UV Mutagenesis Enhances DHA Biosynthesis in Schizochytrium sp. via Metabolic Reprogramming

Schizochytrium sp., a marine alga prized for docosahexaenoic acid (DHA), was subjected to UV mutagenesis to boost industrial yields. The stable mutant UV1-3 achieved 5.01 g/L DHA—40.34% higher than wild-type S31. Transcriptomic and metabolomic analyses demonstrated that UV1-3 promotes docosahexaenoic acid (DHA) biosynthesis through coordinated metabolic regulation. Downregulation of key fatty acid synthase (FAS) pathway genes (ACSL, SLC27A2, FabI) reduced substrate competition for DHA precursors. Concurrently, RT-qPCR confirmed the upregulation of core polyketide synthase (PKS) pathway genes (orfA, orfB, orfC), directly enhancing DHA production.

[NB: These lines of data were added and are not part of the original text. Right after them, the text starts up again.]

(** The state after page-table operations that add tables but no mapping. *)
Record extends w T w' T' : Prop := {
  xt_inv : vmm_inv w' T';
  xt_tree : T ⊆ T';
  xt_vmm : w_vmm w' = w_vmm w;
  xt_cr3 : w_cr3 w' = w_cr3 w;
  xt_handlers : w_handlers w' = w_handlers w;
  xt_hhdm : w_hhdm w' = w_hhdm w;
  xt_avail : w_avail w' ⊆ w_avail w;
  xt_managed q : fa_managed (w_alloc w') (w_mem w') q ↔ fa_managed (w_alloc w) (w_mem w) q;
  xt_bytes x : vmm_bytes w' T' x → vmm_bytes w T x;
  xt_mem : modifies (vmm_bytes w T) (w_mem w) (w_mem w');
  xt_walk virt : wwalk w' virt = wwalk w virt;
  xt_entry q t i e : T' !! q = Some t → 0 ≤ i < 512 → entry w' t i = Ok e →
    has e PTE_PRESENT = true →
    (T !! q = Some t ∧ entry w t i = Ok e) ∨ (∃ r, (length q < 3)%nat ∧ 0 < r < 2 ^ 52 ∧ r mod PAGE_SIZE = 0 ∧ e = table_entry r);
}.

Lemma extends_refl w T : vmm_inv w T → extends w T w T.
Proof. intros Hinv. constructor; auto; reflexivity. Qed.

Lemma extends_trans w T w' T' w'' T'' :
  extends w T w' T' → extends w' T' w'' T'' → extends w T w'' T''.
Proof.
  intros H1 H2. destruct H1 as [Hi1 Ht1 Hv1 Hc1 Hd1 Hh1 Ha1 Hm1 Hb1 Hx1 Hw1 He1].
  destruct H2 as [Hi2 Ht2 Hv2 Hc2 Hd2 Hh2 Ha2 Hm2 Hb2 Hx2 Hw2 He2].
  constructor; [done | by etransitivity | congruence | congruence | congruence | congruence
    | set_solver | | by auto | | congruence |].
  - intros q. by rewrite Hm2.
  - etransitivity; [exact Hx1 | by eapply modifies_mono].
  - intros q t i e Hq Hi He Hpr. destruct (He2 q t i e Hq Hi He Hpr) as [[Hq' He']|Hr]; [|by right].
    by apply He1.
Qed.

Lemma tables_frame w T p t x : vmm_inv w T → T !! p = Some t →
  frame_bytes (w_hhdm w) t x → ¬ fa_private (w_alloc w) x.
Proof. intros Hinv Hp. by apply (vi_own _ _ Hinv p t Hp). Qed.

(** The direct-map address of a table. *)
Lemma table_virt w T p t :
  vmm_inv w T → T !! p = Some t → phys_to_virt_table w t = w_hhdm w + t ∧ w_hhdm w + t ≠ 0.
Proof.
  intros Hinv Hp. destruct (t_page _ _ _ _ (vi_tables _ _ Hinv) p t Hp) as (Ht & _ & Hb & _).
  unfold phys_to_virt_table. rewrite (vi_hhdm _ _ Hinv). pose proof (vi_nonneg _ _ Hinv).
  rewrite u64_small by (unfold PAGE_SIZE in *; lia). lia.
Qed.

(** ** The allocator, seen from the world *)

(** A frame taken from the allocator changes no table. *)
Lemma world_alloc_spec w T :
  vmm_inv w T →
  ∃ r w', pmm_alloc w = Ok (r, w') ∧
    ((w_avail w = ∅ ∧ r = 0 ∧ w' = w) ∨
     (r ∈ w_avail w ∧ w_avail w' = w_avail w ∖ {[r]} ∧ extends w T w' T ∧
      w_invlpg w' = w_invlpg w ∧
      filled (w_mem w') (w_hhdm w + r) PAGE_SIZE 0 ∧
      modifies (λ x, fa_private (w_alloc w) x ∨ frame_bytes (w_hhdm w) r x) (w_mem w) (w_mem w') ∧
      (∀ x, fa_private (w_alloc w) x ∨ frame_bytes (w_hhdm w) r x → ¬ table_bytes (w_hhdm w) T x) ∧
      fa_private (w_alloc w') = fa_private (w_alloc w))).
Proof.
  intros Hinv. pose proof Hinv as [Hal Hh Hnn Htab Hown]. unfold pmm_alloc.
  destruct (fa_alloc_law _ _ Hal) as (r & a & m & -> & Hr). rsimpl.
  exists r, (set_alloc w a m). split; [done|].
  destruct Hr as [(He & -> & -> & ->)|(Hin & Hal' & Hav & Hpriv & Hhd & Hman & Hfill & Hmod)].
  - left. split_and!; [done | done |]. by destruct w.
  - right. destruct (fa_managed_law _ _ _ Hal (fa_avail_managed _ _ _ Hal Hin))
      as (Hr & Hra & _ & _ & _ & Hrp).
    assert (Hdis : ∀ x, fa_private (w_alloc w) x ∨ frame_bytes (w_hhdm w) r x →
      ¬ table_bytes (w_hhdm w) T x).
    { intros x Hx (p & t & Hp & Ht). destruct (Hown p t Hp) as [Hta Htp].
      destruct Hx as [Hx|Hx]; [by eapply Htp|].
      assert (t = r) as ->; [|done].
      eapply frames_disjoint; [|exact Hra|exact Ht|exact Hx].
      by apply (t_page _ _ _ _ Htab p t Hp). }
    assert (Htab' : tables_ok (w_hhdm w) (w_root w) m T) by by eapply tables_ok_modifies.
    split_and!; [done | done | | done | done | done | done | done].
    assert (Hhw : w_hhdm (set_alloc w a m) = w_hhdm w) by done.
    constructor; try done.
    + constructor; rewrite ?Hhw; try done.
      intros p t Hp. destruct (Hown p t Hp) as [Hta Htp]. split.
      * unfold w_avail. simpl. rewrite Hav. set_solver.
      * simpl. by rewrite Hpriv.
    + unfold w_avail. simpl. rewrite Hav. set_solver.
    + intros x. unfold vmm_bytes, w_avail. rewrite Hhw. simpl. rewrite Hpriv, Hav.
      intros [?|[(q & Hq & ?)|?]]; [by left | right; left | by right; right].
      exists q. split; [set_solver | done].
    + eapply modifies_mono; [|exact Hmod]. intros x [?|?]; [by left | right; left; by exists r].
    + intros virt. unfold wwalk. rewrite Hhw.
      apply (walk_modifies _ _ _ _ _ T _ Htab Hmod Hdis (indices_length _) (indices_range _)).
    + intros q t i e Hq Hi He _. left. split; [done|]. unfold entry in *. rewrite Hhw in He.
      rewrite <-He. symmetry. apply (load64_modifies _ _ _ _ Hmod). intros x Hx HXx.
      apply (Hdis x HXx). exists q, t. split; [done|]. by eapply entry_in_frame.
Qed.

Lemma size_take_one (X : gset Z) r : (size X ≤ size (X ∖ {[r]}) + 1)%nat.
Proof.
  assert (Hsub : X ⊆ {[r]} ∪ X ∖ {[r]}).
  { intros x Hx. destruct (decide (x = r)); set_solver. }
  apply subseteq_size in Hsub. rewrite size_union, size_singleton in Hsub by set_solver. lia.
Qed.

Lemma size_take_exact (X : gset Z) r : r ∈ X → size X = S (size (X ∖ {[r]})).
Proof using.
  intros Hr. rewrite (union_difference_singleton_L r X Hr) at 1. rewrite size_union by set_solver.
  by rewrite size_singleton.
Qed.

(** ** ensure_next_level *)

Lemma table_entry_bits r :
  0 < r < 2 ^ 52 → r mod PAGE_SIZE = 0 →
  Z.lor (Z.lor (Z.lor r PTE_PRESENT) PTE_WRITABLE) PTE_USER = table_entry r ∧
  0 ≤ table_entry r < 2 ^ 64 ∧ has (table_entry r) PTE_PRESENT = true ∧
  is_large (table_entry r) = false ∧ Z.land (table_entry r) PTE_ADDR_MASK = r ∧
  Z.testbit (table_entry r) 1 = true ∧ Z.testbit (table_entry r) 2 = true ∧
  Z.testbit (table_entry r) 63 = false.
Proof.
  intros Hr Hra. change PTE_PRESENT with 1. change PTE_WRITABLE with 2. change PTE_USER with 4.
  unfold table_entry. change PTE_PRESENT with 1. change PTE_WRITABLE with 2. change PTE_USER with 4.
  rewrite !Z.lor_assoc. split; [done|].
  assert (Hlow : ∀ k, 0 ≤ k < 12 → Z.testbit r k = false).
  { intros k Hk. rewrite <-(testbit_mod_low r 12) by lia.
    change (2 ^ 12) with PAGE_SIZE. by rewrite Hra, Z.bits_0. }
  rewrite <-!Z.lor_assoc. change (Z.lor 1 (Z.lor 2 4)) with 7.
  destruct (new_entry_bits r 7 Hr Hra) as (Hb1 & Hb2 & Hb3); [done | done | |].
  { intros k Hk. apply (testbit_above 7 12); lia. }
  split_and!; try done.
  - apply Z.lor_nonneg. lia.
  - apply Z.log2_lt_pow2; [|rewrite Z.log2_lor by lia].
    + assert (Hn : Z.lor r 7 ≠ 0) by (intros [? ?]%Z.lor_eq_0_iff; lia).
      assert (0 ≤ Z.lor r 7) by (apply Z.lor_nonneg; lia). lia.
    + apply Z.max_lub_lt; [|done]. apply (Z.lt_le_trans _ 52); [|lia]. apply Z.log2_lt_pow2; lia.
  - by rewrite Z.lor_spec, Hlow by lia.
  - by rewrite Z.lor_spec, Hlow by lia.
  - by rewrite Z.lor_spec, (testbit_above r 52) by lia.
Qed.
(** Writing an entry of a table does not touch the allocator. *)
Lemma write_entry_spec w T p t i v :
  vmm_inv w T → T !! p = Some t → 0 ≤ i < 512 → 0 ≤ v < 2 ^ 64 →
  ∃ m', write_entry w (w_hhdm w + t) i v = Ok (set_mem w m') ∧
    modifies (in_range (entry_at (w_hhdm w) t i) 8) (w_mem w) m' ∧
    load64 m' (entry_at (w_hhdm w) t i) = Ok v ∧
    fa_inv (w_alloc w) m' ∧ fa_avail (w_alloc w) m' = w_avail w ∧
    (∀ q, fa_managed (w_alloc w) m' q ↔ fa_managed (w_alloc w) (w_mem w) q).
Proof.
  intros Hinv Hp Hi Hv. unfold write_entry.
  destruct (store64_spec (w_mem w) (entry_at (w_hhdm w) t i) v) as (m' & Hst & Hmod & Hld);
    [eapply entry_mapped; [apply (vi_tables _ _ Hinv) | done..] | done |].
  exists m'. change (w_hhdm w + t + 8 * i) with (entry_at (w_hhdm w) t i). rewrite Hst.
  destruct (fa_frame_law _ _ _ _ (vi_alloc _ _ Hinv) Hmod) as (? & ? & ?); [|done].
  intros x Hx. eapply tables_frame; [done..|]. by eapply entry_in_frame.
Qed.

Lemma read_entry_eq w t i : read_entry w (w_hhdm w + t) i = entry w t i.
Proof. done. Qed.

(** A table entry can be read. *)
Lemma entry_ok w T p t i :
  vmm_inv w T → T !! p = Some t → 0 ≤ i < 512 → ∃ e, entry w t i = Ok e.
Proof.
  intros Hinv Hp Hi. apply load64_mapped. eapply entry_mapped; [apply (vi_tables _ _ Hinv)|done..].
Qed.

(** The two entries of [ensure_next_level] that matter: a present one leads to
    a table of the tree, an absent one gets a fresh table. *)
Lemma ensure_present w T p t i e :
  vmm_inv w T → T !! p = Some t → (length p < 3)%nat → 0 ≤ i < 512 →
  entry w t i = Ok e → has e PTE_PRESENT = true → is_large e = false →
  ensure_next_level w (w_hhdm w + t) i = Ok (w_hhdm w + Z.land e PTE_ADDR_MASK, w) ∧
  T !! (p ++ [i]) = Some (Z.land e PTE_ADDR_MASK).
Proof.
  intros Hinv Hp Hl Hi He Hpr Hlg.
  destruct (t_child _ _ _ _ (vi_tables _ _ Hinv) p t i Hp Hl Hi) as (e' & He' & HT).
  assert (e' = e) as -> by (unfold entry, entry_at in He; congruence).
  rewrite Hpr, Hlg in HT. simpl in HT. split; [|done].
  unfold ensure_next_level. rewrite read_entry_eq, He. rsimpl. rewrite Hpr. simpl.
  by destruct (table_virt w T _ _ Hinv HT) as [-> _].
Qed.

(** Linking the new table [r] into entry [i] of the table at [p]: [w1] is the
    world after the frame was allocated and filled, [m2] the memory after the
    entry was written. *)
Section fresh_table.
Context (w w1 : world A) (m2 : mem) (T : gmap (list Z) Z) (p : list Z) (t i e r : Z).
Context (Hinv : vmm_inv w T) (Hp : T !! p = Some t) (Hl : (length p < 3)%nat) (Hi : 0 ≤ i < 512)
  (He : entry w t i = Ok e) (Habs : has e PTE_PRESENT = false) (Hin : r ∈ w_avail w)
  (Hav : w_avail w1 = w_avail w ∖ {[r]}) (Hex1 : extends w T w1 T)
  (Hfill : filled (w_mem w1) (w_hhdm w + r) PAGE_SIZE 0)
  (Hmod1 : modifies (λ x, fa_private (w_alloc w) x ∨ frame_bytes (w_hhdm w) r x) (w_mem w) (w_mem w1))
  (Hdis : ∀ x, fa_private (w_alloc w) x ∨ frame_bytes (w_hhdm w) r x → ¬ table_bytes (w_hhdm w) T x)
  (Hpriv : ∀ x, fa_private (w_alloc w1) x → fa_private (w_alloc w) x)
  (Hmod2 : modifies (in_range (entry_at (w_hhdm w) t i) 8) (w_mem w1) m2)
  (Hld : load64 m2 (entry_at (w_hhdm w) t i) = Ok (table_entry r))
  (Hal2 : fa_inv (w_alloc w1) m2) (Hav2 : fa_avail (w_alloc w1) m2 = w_avail w1)
  (Hman2 : ∀ q, fa_managed (w_alloc w1) m2 q ↔ fa_managed (w_alloc w1) (w_mem w1) q).
Let T' := <[p ++ [i] := r]> T.
Let w2 := set_mem w1 m2.

Lemma fresh_frame : 0 < r < 2 ^ 52 ∧ r mod PAGE_SIZE = 0 ∧ w_hhdm w + r + PAGE_SIZE ≤ 2 ^ 64 ∧
  mapped (w_mem w) (w_hhdm w + r) PAGE_SIZE ∧ ∀ x, frame_bytes (w_hhdm w) r x → ¬ fa_private (w_alloc w) x.
Proof.
  destruct (fa_managed_law _ _ _ (vi_alloc _ _ Hinv) (fa_avail_managed _ _ _ (vi_alloc _ _ Hinv) Hin)) as (H1 & H2 & _ & H3 & H4 & H5).
  exact (conj H1 (conj H2 (conj H3 (conj H4 H5)))).
Qed.

Lemma fresh_entry q u : T' !! q = Some u ↔ (q = p ++ [i] ∧ u = r) ∨ T !! q = Some u.
Proof. by apply (fresh_lookup (w_hhdm w) (w_root w) T (w_mem w) p t i r e (vi_tables _ _ Hinv) Hp Hl Hi He Habs). Qed.

Lemma fresh_new q u : T !! q = Some u → u ≠ r.
Proof. intros Hq ->. by destruct (vi_own _ _ Hinv q r Hq). Qed.

Lemma fresh_mapped : mapped (w_mem w1) (w_hhdm w + r) PAGE_SIZE.
Proof. destruct fresh_frame as (_ & _ & _ & Hm & _). eauto with mem. Qed.

Lemma table_flags k : 12 ≤ k → Z.testbit 7 k = false.
Proof. intros Hk. apply (testbit_above 7 12); lia. Qed.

Furthermore, suppressed oxidative phosphorylation (evidenced by COX downregulation) and redirected carbon/nitrogen flux—achieved through diminished tricarboxylic acid (TCA) cycle activity (via downregulation of HAL and proC)—collectively favored DHA accumulation. These findings establish UV1-3 as a high-yielding industrial strain for DHA production and provide fundamental insights into metabolic flux regulation in Schizochytrium sp. These insights advance scalable, cost-effective microbial DHA production and deepen understanding of algal biosynthesis mechanisms, supporting sustainable omega-3 sourcing strategies.